Teva doesn’t manufacture API in China; its facilities are in Europe, Israel, the U.S., and India. “I’m happy that we do not do that, and I think we have a very resilient and safe supply chain,” he said.
But he said that he expects the experience of the pandemic to lead to a renewed focus on the issue. “I think everybody will be looking at, if you have really big concentrations in one particular geography, is that a good and safe way to do it?” he said.
Schultz spoke on the morning that Teva released a fourth-quarter financial report that beat analysts’ expectations for earnings per share, though the company’s American depository receipts fell 6.9% by the end of the day on Wednesday. The company reported fourth-quarter adjusted earnings of 68 cents per share, while analysts tracked by FactSet expected 64 cents. Quarterly sales of $4.5 billion were roughly in line with the FactSet consensus estimate of $4.4 billion.
Sales of the company’s new migraine drug Ajovy were $36 million for the quarter, a 42% jump from the same quarter last year, while sales of another new drug, Austedo, were up 36% year over year.
“We have the feeling that we’ve stabilized the business, which is good,” Schultz said. “We are sort of more optimistic about the future than we’ve been before.”

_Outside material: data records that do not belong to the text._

(** * Pantry scraper: fingerprint store, extraction cascades and job control

    A shallow embedding of [pantry_scraper/foodpantries-scraper.py] (the
    record, its fingerprint and merge, the deduplicating store and the two
    page scrapers) and of [pantry_scraper/flask-scraper-backend.py] (its page
    scraper and the background job with its start and stop requests),
    followed by the properties C1 to C10 of the specification.

    Python [str] values are modelled by [string]; a character stands for a
    code point below 256, so that [lower], [strip], [len] and the UTF-8
    [encode] are the functions Python computes on such text.  The store is a
    [gmap] with a [gset] of keys, as the class keeps a dict and a set.  The
    libraries the scrapers call ([requests], [BeautifulSoup], [re], [geopy])
    are the methods of the class [Web]; the worker thread and the requests
    that reach it are the events of a step function on the job. *)

From Stdlib Require Import ZArith NArith String Ascii List Bool Lia.
From stdpp Require Import gmap strings list.

Open Scope string_scope.

(** ** Python string primitives *)

Module PyStr.

Definition code (c : ascii) : N := N_of_ascii c.

(** [str.isspace] on one character. *)
Definition isspace (c : ascii) : bool :=
  let n := code c in
  ((9 <=? n) && (n <=? 13) || (28 <=? n) && (n <=? 32)
   || (n =? 133) || (n =? 160))%N.

(** The class [\d] of [re]. *)
Definition isdigit (c : ascii) : bool :=
  let n := code c in ((48 <=? n) && (n <=? 57))%N.

Definition lower_char (c : ascii) : ascii :=
  let n := code c in
  if ((65 <=? n) && (n <=? 90)
      || (192 <=? n) && (n <=? 222) && negb (n =? 215))%N
  then ascii_of_N (n + 32) else c.

(** [s.lower()] *)
Fixpoint lower (s : string) : string :=
  match s with
  | EmptyString => EmptyString
  | String c r => String (lower_char c) (lower r)
  end.

Fixpoint lstrip (s : string) : string :=
  match s with
  | EmptyString => EmptyString
  | String c r => if isspace c then lstrip r else s
  end.

Fixpoint rstrip (s : string) : string :=
  match s with
  | EmptyString => EmptyString
  | String c r =>
      match rstrip r with
      | EmptyString => if isspace c then EmptyString else String c EmptyString
      | r' => String c r'
      end
  end.

(** [s.strip()] *)
Definition strip (s : string) : string := rstrip (lstrip s).

(** [len(s)] *)
Definition len (s : string) : nat := String.length s.

(** [re.sub(r'\D', '', s)]: every character that is not a digit is removed. *)
Fixpoint sub_non_digits (s : string) : string :=
  match s with
  | EmptyString => EmptyString
  | String c r => if isdigit c then String c (sub_non_digits r)
                  else sub_non_digits r
  end.

(** [s.startswith(p)] *)
Fixpoint startswith (p s : string) : bool :=
  match p, s with
  | EmptyString, _ => true
  | String a p', String b s' => if Ascii.eqb a b then startswith p' s' else false
  | String _ _, EmptyString => false
  end.

(** [p in s] *)
Fixpoint contains (p s : string) : bool :=
  startswith p s ||
  match s with
  | EmptyString => false
  | String _ s' => contains p s'
  end.

Fixpoint drop (n : nat) (s : string) : string :=
  match n, s with
  | O, _ => s
  | S n', String _ r => drop n' r
  | S _, EmptyString => EmptyString
  end.

(** [s.replace(old, '')] for a non-empty [old]: the occurrences of [old] are
    removed from left to right, without overlap.  [fuel] bounds the number of
    characters still to scan. *)
Fixpoint remove_all_fuel (fuel : nat) (old s : string) : string :=
  match fuel with
  | O => s
  | S fuel' =>
      match s with
      | EmptyString => EmptyString
      | String c r =>
          if startswith old s
          then remove_all_fuel fuel' old (drop (len old) s)
          else String c (remove_all_fuel fuel' old r)
      end
  end.

Definition remove_all (old s : string) : string :=
  remove_all_fuel (S (len s)) old s.

(** [s.encode()]: UTF-8 for code points below 256. *)
Fixpoint encode (s : string) : list Z :=
  match s with
  | EmptyString => []
  | String c r =>
      let n := Z.of_N (code c) in
      if (n <? 128)%Z then n :: encode r
      else Z.lor 192 (Z.shiftr n 6) :: Z.lor 128 (Z.land n 63) :: encode r
  end.

(** Truth value of a [str]: only the empty string is false. *)
Definition truthy (s : string) : bool :=
  match s with EmptyString => false | _ => true end.

(** Truth value of an [Optional[str]]. *)
Definition otruthy (o : option string) : bool :=
  match o with Some s => truthy s | None => false end.

End PyStr.

(** ** MD5 (RFC 1321), as [hashlib.md5(...).hexdigest()] computes it *)

Module MD5.
Open Scope Z_scope.

Definition w32 (x : Z) : Z := x mod 2 ^ 32.

Definition rotl (x c : Z) : Z :=
  w32 (Z.lor (Z.shiftl x c) (Z.shiftr x (32 - c))).

Definition lnot32 (x : Z) : Z := Z.lxor x 4294967295.

Definition K : list Z :=
  [ 3614090360; 3905402710; 606105819; 3250441966; 4118548399; 1200080426; 2821735955; 4249261313;
    1770035416; 2336552879; 4294925233; 2304563134; 1804603682; 4254626195; 2792965006; 1236535329;
    4129170786; 3225465664; 643717713; 3921069994; 3593408605; 38016083; 3634488961; 3889429448;
    568446438; 3275163606; 4107603335; 1163531501; 2850285829; 4243563512; 1735328473; 2368359562;
    4294588738; 2272392833; 1839030562; 4259657740; 2763975236; 1272893353; 4139469664; 3200236656;
    681279174; 3936430074; 3572445317; 76029189; 3654602809; 3873151461; 530742520; 3299628645;
    4096336452; 1126891415; 2878612391; 4237533241; 1700485571; 2399980690; 4293915773; 2240044497;
    1873313359; 4264355552; 2734768916; 1309151649; 4149444226; 3174756917; 718787259; 3951481745 ].

Definition shifts : list Z :=
  [ 7; 12; 17; 22; 7; 12; 17; 22; 7; 12; 17; 22; 7; 12; 17; 22;
    5; 9; 14; 20; 5; 9; 14; 20; 5; 9; 14; 20; 5; 9; 14; 20;
    4; 11; 16; 23; 4; 11; 16; 23; 4; 11; 16; 23; 4; 11; 16; 23;
    6; 10; 15; 21; 6; 10; 15; 21; 6; 10; 15; 21; 6; 10; 15; 21 ].

(** Padding: one [0x80] byte, zeros up to 56 modulo 64, then the bit length
    as eight little-endian bytes. *)
Definition le_bytes (n : nat) (x : Z) : list Z :=
  map (fun i => Z.land (Z.shiftr x (8 * Z.of_nat i)) 255) (seq 0 n).

Definition pad (msg : list Z) : list Z :=
  let l := Z.of_nat (length msg) in
  let zeros := Z.to_nat ((55 - l) mod 64) in
  msg ++ 128 :: repeat 0 zeros ++ le_bytes 8 (w32 (8 * l) + 2 ^ 32 * w32 ((8 * l) / 2 ^ 32)).

Fixpoint words (n : nat) (bs : list Z) : list Z :=
  match n with
  | O => []
  | S n' =>
      match bs with
      | b0 :: b1 :: b2 :: b3 :: r =>
          (b0 + 256 * b1 + 65536 * b2 + 16777216 * b3) :: words n' r
      | _ => []
      end
  end.

Definition round (M : list Z) (st : Z * Z * Z * Z) (i : nat) : Z * Z * Z * Z :=
  let '(A, B, C, D) := st in
  let zi := Z.of_nat i in
  let '(F, g) :=
    if zi <? 16 then (Z.lor (Z.land B C) (Z.land (lnot32 B) D), zi)
    else if zi <? 32 then (Z.lor (Z.land D B) (Z.land (lnot32 D) C), (5 * zi + 1) mod 16)
    else if zi <? 48 then (Z.lxor (Z.lxor B C) D, (3 * zi + 5) mod 16)
    else (Z.lxor C (Z.lor B (lnot32 D)), (7 * zi) mod 16) in
  let F' := w32 (F + A + nth i K 0 + nth (Z.to_nat g) M 0) in
  (D, w32 (B + rotl F' (nth i shifts 0)), B, C).

Definition block (st : Z * Z * Z * Z) (M : list Z) : Z * Z * Z * Z :=
  let '(a0, b0, c0, d0) := st in
  let '(A, B, C, D) := fold_left (round M) (seq 0 64) st in
  (w32 (a0 + A), w32 (b0 + B), w32 (c0 + C), w32 (d0 + D)).

Fixpoint blocks (n : nat) (st : Z * Z * Z * Z) (bs : list Z) : Z * Z * Z * Z :=
  match n with
  | O => st
  | S n' => blocks n' (block st (words 16 bs)) (skipn 64 bs)
  end.

Definition digest (msg : list Z) : list Z :=
  let p := pad msg in
  let '(a, b, c, d) :=
    blocks (length p / 64) (1732584193, 4023233417, 2562383102, 271733878) p in
  le_bytes 4 a ++ le_bytes 4 b ++ le_bytes 4 c ++ le_bytes 4 d.

Definition hex_digit (x : Z) : ascii :=
  ascii_of_N (Z.to_N (if x <? 10 then 48 + x else 87 + x)).

Fixpoint hex (bs : list Z) : string :=
  match bs with
  | [] => EmptyString
  | b :: r => String (hex_digit (b / 16)) (String (hex_digit (b mod 16)) (hex r))
  end.

Definition hexdigest (msg : list Z) : string := hex (digest msg).

End MD5.

(** ** The record and its fingerprint ([foodpantries-scraper.py], 11-50) *)

Import PyStr.

Record Pantry := mkPantry {
  name : string;
  address : option string;
  city : option string;
  state : option string;
  zip : option string;
  phone : option string;
  fax : option string;
  email : option string;
  website : option string;
  hours : option string;
  description : option string;
  requirements : option string;
  source_url : option string;
  source_site : option string
}.

(** [name_norm], [addr_norm] and [phone_norm] of [get_fingerprint], and the
    value of [self.zip or '']. *)
Definition name_norm (self : Pantry) : string :=
  if truthy (name self) then strip (lower (name self)) else "".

Yet the past still lingers for Teva. Litigation brought by U.S. state and local governments seeking to hold the company, and others, responsible for the opioid crisis refuses to go away. Teva reached a framework agreement with state attorneys general in October 2019 to pay $250 million in cash and $23 billion worth of drugs used to treat addiction, but that deal has yet to be completed.
“We have a very positive dialogue with the state [attorneys general],” Schultz says. “We need to push it over the finishing line, get everyone to sign on the dotted line.”
He said that the postponement of court trials due to the pandemic had removed some of the pressure to complete the deal. “ I think it will be real beneficial for U.S. society…to get this framework implemented,” he said.
Meanwhile, Teva is aggressively paying down its debt. Schultz said that, when he took over as CEO three years ago, the company owed $34 billion. “Now we are down to around $23, $24 billion in debt,” he said. “We continue to pay down debt to the tune of $2 billion plus a year.”
He said that the company’s financing costs are now close to $1 billion a year, a number he hopes to reduce.
Shares of Teva have climbed 23.5% so far this year. The company’s ADR trades at just 4.5 times earnings expected over the next 12 months, below its 5-year average of 6 times. The stock has fallen 36% over the past three years, while the
has climbed 49.3%.
In a note out Wednesday, Piper Sandler analyst David Amsellem wrote that it was “difficult to find…good reasons to get more constructive” on the stock. He has a Neutral rating on Teva, with a price target of $11. The stock closed at $11.92 on Wednesday.
J.P. Morgan analyst Chris Schott, who also rates the stock at Neutral, wrote Wednesday that the opioid litigation, and another group of lawsuits relating to allegations of price-fixed for generic drugs, remain a concern.
“With TEVA shares having rallied ~20% YTD, we see more attractive opportunities elsewhere in the space and remain on the sidelines,” Schott wrote.